Dr. Nicolosi is Interviewed by a College Student
“We’ve Lost Our Connection with Nature”
The Interviewer Asks: Periodically, we see congressional bills being introduced which would prevent therapists from working with clients to reduce their unwanted homosexuality and explore their heterosexual potential. What is your opinion of this?
Dr. Nicolosi: In introducing this bill, gay-activist legislators present a false argument; they say we use coercive techniques such as nausea-inducing drugs, electroshock, and force. None of this is true. Nor do I know any other practitioner who would work in such a manner.
Instead, we forge a therapeutic alliance with the client in his desire to grow in heterosexual identity. Over time, clients who believe their homosexual attractions do not reflect their true self, are often able to reduce their unwanted attractions and develop a degree of heterosexual attraction, while strengthening their chosen identity as heterosexual men.
It is not an easy process. We see– over and over– how trauma has constricted so many men in expressing their natural, gender-appropriate sexuality and stopped them from growing in their sense of maleness. This trauma could have come from sexual abuse; it could have also come from an interruption in the normal, gender-appropriate identification and attachment process.
It is true, some men cannot change, and of course, some do not want to change; if so, we accept them as they are. With such clients, I work on other problems– peer and parental conflicts, work-related issues, anxiety and depression.
Interviewer: How do you feel about the possibility of a national ban on conversion therapy?
Dr. Nicolosi: If Bruce Jenner, who believes he is a woman, can have medical help to amputate his male sexual organs, and if he can get female hormones (which cause all kinds of havoc in his body), breast implants, facial surgery–and have a whole celebrity culture applauding him for finally finding his true self–why can’t a homosexually attracted man explore his heterosexual potential?
When we applaud the one and prohibit the other, this shows that we’ve lost our connection with nature– imagining that we can be our own creators and designers.
Transgenderism works against nature–remember, every cell in Bruce Jenner’s body tells us he is still biologically male. Our clients want to live out a sexual identity that is harmonious with biological reality.
Interviewer: Based on your experience, knowledge and personal beliefs, what is the impact of conversion therapy to the individual, the LGBT community and the entire nation?
Dr. Nicolosi: Frankly, it is quite threatening to the gay-activist community; but if they believed in true diversity, not forcing their worldview on others, they would accept the fact that some people believe differently than they do.
Interviewer: How has your life/work/practice been impacted by conversion therapy?
Dr. Nicolosi: It has shown me how politicized my profession is, and how far it has strayed from science and from the respect for worldview and religious diversity that the profession claims to uphold.

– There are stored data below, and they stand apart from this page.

(** * Product-URL crawler: a shallow embedding of [advance.py] and
    [version2.py] and the properties of their frontier, classifier,
    scroll controller and access gate.

    Layout:
    - [Py]: the fragment of the Python runtime the crawlers rely on
      (exceptions, coroutine outcomes, string built-ins);
    - [Advance]: [EcommerceCrawler] of advance.py (Playwright based);
    - [Version2]: [DomainCrawler] and [ParallelCrawler] of version2.py
      (aiohttp/Selenium based);
    - [PyModel]: an executable instance of the external libraries, used to
      run the crawlers on concrete sites. *)

From Stdlib Require Import ZArith QArith Lia Ascii String.
From stdpp Require Import gmap strings list.
From Equations Require Import Equations.

Local Open Scope Z_scope.

(* ===================================================================== *)
(** * The Python runtime *)
(* ===================================================================== *)

Module Py.

(** Exceptions that the crawlers distinguish.  All of them derive from
    [Exception]; [TimeoutError] is Playwright's and [AsyncioTimeoutError]
    is [asyncio.TimeoutError], the two classes that are caught
    selectively. *)
Inductive exn :=
| TimeoutError
| AsyncioTimeoutError
| KeyError
| ValueError
| RuntimeError.

(** Outcome of running a coroutine: it returns, it raises, or it never
    resumes ([Abort]: cancelled at an [await], or a loop bound of the model
    was reached).  [Abort] is not an [Exception]: no handler catches it. *)
Inductive res (A : Type) :=
| Ok (a : A)
| Raise (e : exn)
| Abort.
Arguments Ok {A} a.
Arguments Raise {A} e.
Arguments Abort {A}.

(** Computations over a mutable state [S]. *)
Definition M (S A : Type) : Type := S -> res A * S.

Definition ret {S A} (a : A) : M S A := fun s => (Ok a, s).

Definition bind {S A B} (m : M S A) (k : A -> M S B) : M S B :=
  fun s =>
    match m s with
    | (Ok a, s') => k a s'
    | (Raise e, s') => (Raise e, s')
    | (Abort, s') => (Abort, s')
    end.

Definition raise {S A} (e : exn) : M S A := fun s => (Raise e, s).
Definition abort {S A} : M S A := fun s => (Abort, s).
Definition get {S} : M S S := fun s => (Ok s, s).
Definition modify {S} (f : S -> S) : M S unit := fun s => (Ok tt, f s).

(** [try: m except Exception: h] *)
Definition try_except {S A} (m : M S A) (h : exn -> M S A) : M S A :=
  fun s =>
    match m s with
    | (Raise e, s') => h e s'
    | r => r
    end.

(** [try: m except TimeoutError: h] *)
Definition try_except_timeout {S A} (m : M S A) (h : M S A) : M S A :=
  fun s =>
    match m s with
    | (Raise TimeoutError, s') => h s'
    | r => r
    end.

(** A callee that works on a component of the caller's state: the caller's
    frame [L] (its local variables) is out of the callee's reach. *)
Definition zoom {L S A} (m : M S A) : M (L * S) A :=
  fun '(l, s) => let '(r, s') := m s in (r, (l, s')).

Definition locals {L S} : M (L * S) L := fun '(l, s) => (Ok l, (l, s)).
Definition set_locals {L S} (f : L -> L) : M (L * S) unit :=
  fun '(l, s) => (Ok tt, (f l, s)).

(** Runs a computation with a fresh frame and returns the frame with the
    result. *)
Definition with_locals {L S A} (l : L) (m : M (L * S) A) : M S (A * L) :=
  fun s =>
    match m (l, s) with
    | (Ok a, (l', s')) => (Ok (a, l'), s')
    | (Raise e, (_, s')) => (Raise e, s')
    | (Abort, (_, s')) => (Abort, s')
    end.

Module Import Notations.
Notation "'let*' x ':=' m 'in' k" := (bind m (fun x => k))
  (at level 10, x pattern, m at level 100, k at level 200).
Notation "m ;;; k" := (bind m (fun _ => k))
  (at level 100, k at level 200, right associativity).
End Notations.

(** ** String built-ins (on byte strings) *)

Definition lower_ascii (c : ascii) : ascii :=
  let n := nat_of_ascii c in
  if ((65 <=? n) && (n <=? 90))%nat then ascii_of_nat (n + 32) else c.

(** [s.lower()] *)
Fixpoint lower (s : string) : string :=
  match s with
  | EmptyString => EmptyString
  | String c s' => String (lower_ascii c) (lower s')
  end.

(** The double quote, for selectors that contain one. *)
Definition dquote : string := String (ascii_of_nat 34) EmptyString.

(** [s.startswith(p)] *)
Definition startswith (p s : string) : bool := String.prefix p s.

(** [sub in s] *)
Fixpoint contains (sub s : string) : bool :=
  String.prefix sub s ||
  match s with
  | EmptyString => false
  | String _ s' => contains sub s'
  end.

(** [s.split(sep)] for a one-character separator, accumulating the
    current piece in [piece]. *)
Fixpoint split_on (sep : ascii) (piece s : string) : list string :=
  match s with
  | EmptyString => [piece]
  | String c s' =>
      if Ascii.eqb c sep then piece :: split_on sep EmptyString s'
      else split_on sep (piece +:+ String c EmptyString) s'
  end.

Definition split (sep : ascii) (s : string) : list string :=
  split_on sep EmptyString s.

(** Truth value of a string. *)
Definition nonempty (s : string) : bool :=
  match s with EmptyString => false | _ => true end.

(** [any(sub in s for sub in subs)] *)
Definition any_in (subs : list string) (s : string) : bool :=
  existsb (fun sub => contains sub s) subs.

End Py.

Import Py Py.Notations.

(** ** External libraries

    [re], [urllib.parse] and [datetime] are not part of the repository: the
    crawlers are parametric in them.  [urlparse] and [urljoin] raise
    [ValueError] on some inputs (an unbalanced bracket in the host, for
    one): [None] here.  [set.pop] removes an arbitrary element:
    [set_pop_choice] is the index it picks. *)
Record ParseResult := { netloc : string; path : string }.

Class Lib := {
  (** [re.search(pattern, s)], as a truth value *)
  re_search : string -> string -> bool;
  (** [re.search(pattern, s, re.IGNORECASE)], as a truth value *)
  re_search_ignorecase : string -> string -> bool;
  urlparse : string -> option ParseResult;
  urljoin : string -> string -> option string;
  (** [datetime.isoformat()] of a time in microseconds *)
  isoformat : Z -> string;
  set_pop_choice : gset string -> nat
}.

(** What [json.dump] serialises. *)
#[warnings="-register-all"] Inductive json :=
| JStr (s : string)
| JInt (n : Z)
| JArr (items : list json)
| JObj (members : list (string * json)).

(** [s.pop()] on a set: [None] stands for the [KeyError] of an empty set. *)
Definition set_pop `{Lib} (s : gset string) : option (string * gset string) :=
  match elements s !! (set_pop_choice s mod size s)%nat with
  | Some x => Some (x, s ∖ {[x]})
  | None => None
  end.

(* ===================================================================== *)
(** * advance.py: [EcommerceCrawler] *)
(* ===================================================================== *)

Module Advance.
(** X21. For an address that has neither the extension nor the scheme, the
    normalised uri is the scheme, the address and the extension, and
    [cleanUri] is the address as it was given. Such an address names the
    same store when it is written with the extension, with the scheme, or
    with both. *)
Theorem normalize_bare_address address :
  JsString.endsWith address extension = false ->
  JsString.startsWith address scheme = false ->
  normalize address = scheme ++ address ++ extension
  /\ cleanUri_of (normalize address) = address
  /\ normalize (address ++ extension) = normalize address
  /\ normalize (scheme ++ address) = normalize address
  /\ normalize (scheme ++ address ++ extension) = normalize address.
Proof.
  intros He Hs.
  assert (JsString.startsWith (address ++ extension) scheme = false) as Hs1.
  { destruct (JsString.startsWith (address ++ extension) scheme) eqn:H;
      [| done].
    apply startsWith_app_extension in H. congruence. }
  assert (JsString.endsWith (scheme ++ address) extension = false) as He1.
  { destruct (JsString.endsWith (scheme ++ address) extension) eqn:H;
      [| done].
    apply endsWith_scheme_app in H. congruence. }
  assert (normalize address = scheme ++ address ++ extension) as Hn.
  { unfold normalize. rewrite He. cbn [negb]. by rewrite Hs1. }
  split; [exact Hn |]. split; [| split; [| split]].
  - rewrite Hn. unfold cleanUri_of.
    rewrite (slice_strips (JsString.units address))
      by (by rewrite !units_app).
    apply string_of_list_ascii_of_string.
  - rewrite Hn. unfold normalize.
    assert (JsString.endsWith (address ++ extension) extension = true) as ->
      by (apply endsWith_spec; eexists; apply units_app).
    cbn [negb]. by rewrite Hs1.
  - rewrite Hn. unfold normalize. rewrite He1. cbn [negb].
    assert (JsString.startsWith ((scheme ++ address) ++ extension) scheme
            = true) as ->.
    { apply startsWith_spec. eexists. rewrite append_assoc. apply units_app. }
    cbn [negb]. apply append_assoc.
  - rewrite <- Hn.
    destruct (normalize_shape address) as [mid Hmid].
    apply normalize_fixed; [apply normalize_ends | apply normalize_starts].
Qed.

Lemma normalize_bare_address_witness :
  cleanUri_of (normalize "db/store") = "db/store"
  /\ normalize "sqlite://db/store" = normalize "db/store".
Proof.
  destruct (normalize_bare_address "db/store" eq_refl eq_refl)
    as (_ & Hc & _ & Hs & _).
  split; [exact Hc | exact Hs].
Defined.

(** ** Stores over one address *)

(** X22. [new Store(...)] returns a reference that named no instance
    before and disturbs nothing that exists: every instance is as it was,
    the persisted records are unchanged, and the pending reactions are the
    old ones followed by the load of the new instance. *)
Theorem constructor_frame address clean node_env w :
  exists this,
    (constructor address clean node_env w).1 = Normal this
    /\ objects w !! this = None
    /\ (forall i o,
          objects w !! i = Some o ->
          objects (constructor address clean node_env w).2 !! i = Some o)
    /\ backend (constructor address clean node_env w).2 = backend w
    /\ queue (constructor address clean node_env w).2
       = (queue w ++ [LoadRead this (new_Keyv (normalize address))])%list.
Proof.
  rewrite constructor_run. cbn [fst snd].
  exists (fresh (dom (objects w))).
  assert (objects w !! fresh (dom (objects w)) = None) as Hfresh
    by apply not_elem_of_dom, is_fresh.
  split; [done |]. split; [done |]. split; [| done].
  intros i o Hi. simpl. rewrite lookup_insert_ne; [done |].
  intros <-. congruence.
Qed.
(** The escaping modes of the package's [escape]. *)
Inductive encoding : Type :=
  | encodePath | encodeHost | encodeUserPassword
  | encodeQueryComponent | encodeFragment.

(** The percent-escaping routines of the package, taken as given. *)
Class Escaping : Type := {
  (** [escape(s, mode)] *)
  escape : encoding → string → string;
  (** [u.EscapedPath()], a function of [u.Path] and [u.RawPath] *)
  EscapedPath : string → string → string;
}.

(** [strings.IndexByte(path, ':')] finds a colon with no slash before
    it. *)
Fixpoint colon_in_first_segment (path : string) : bool :=
  match path with
  | EmptyString => false
  | String c rest =>
      if bool_decide (c = ":"%char) then true
      else if bool_decide (c = "/"%char) then false
      else colon_in_first_segment rest
  end.

Definition starts_with_slash (s : string) : bool :=
  match s with String c _ => bool_decide (c = "/"%char) | EmptyString => false end.

Section String.
Context `{Escaping}.

(** [ui.String()] of a non-nil [*Userinfo]. *)
Definition Userinfo_String (ui : Userinfo) : string :=
  escape encodeUserPassword (username ui)
  +:+ (if passwordSet ui then ":" +:+ escape encodeUserPassword (password ui) else "").

(** [u.String()] of a non-nil [*URL]: scheme, then the opaque part or
    authority and path, then query and fragment.  The two slashes in front
    of the authority are written only when host, path or user is set. *)
Definition URL_String (u : URL) : string :=
  let scheme := if bool_decide (Scheme u = "") then "" else Scheme u +:+ ":" in
  let hier :=
    if bool_decide (Opaque u ≠ "") then Opaque u
    else
      let authority :=
        if bool_decide (Scheme u ≠ "" ∨ Host u ≠ "" ∨ User u ≠ None) then
          (if bool_decide (Host u ≠ "" ∨ Path u ≠ "" ∨ User u ≠ None) then "//" else "")
          +:+ match User u with Some ui => Userinfo_String ui +:+ "@" | None => "" end
          +:+ (if bool_decide (Host u ≠ "") then escape encodeHost (Host u) else "")
        else "" in
      let path := EscapedPath (Path u) (RawPath u) in
      let slash :=
        if bool_decide (path ≠ "") && negb (starts_with_slash path)
           && bool_decide (Host u ≠ "") then "/" else "" in
      let dot :=
        if bool_decide (scheme +:+ authority +:+ slash = "")
           && colon_in_first_segment path then "./" else "" in
      authority +:+ slash +:+ dot +:+ path in
  let query :=
    if ForceQuery u || bool_decide (RawQuery u ≠ "") then "?" +:+ RawQuery u else "" in
  let fragment :=
    if bool_decide (Fragment u ≠ "") then "#" +:+ escape encodeFragment (Fragment u)
    else "" in
  scheme +:+ hier +:+ query +:+ fragment.

(** [u.User.Username()] on a possibly nil [*Userinfo]. *)
Definition Username (ui : option Userinfo) : string :=
  match ui with Some i => username i | None => "" end.

End String.

End Url.

(** ** Package [providers]: the Okta provider *)

Module Providers.
Import Http Url.

(** *** What the provider is given: library routines and the outside world *)

#[local] Set Warnings "-register-all".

Interviewer: How would your practice change with a federal ban on conversion therapy for minors and adults?
Dr. Nicolosi: I cannot even imagine such a thing happening. We do not live in a communist country….but we may be headed that way. Our culture needs to wake up and see the Gestapo tactics that gay activists are using. Today it may be my freedoms being infringed upon, not yours; but tomorrow, it could be your freedom at stake. .. That’s an important fact to reflect upon.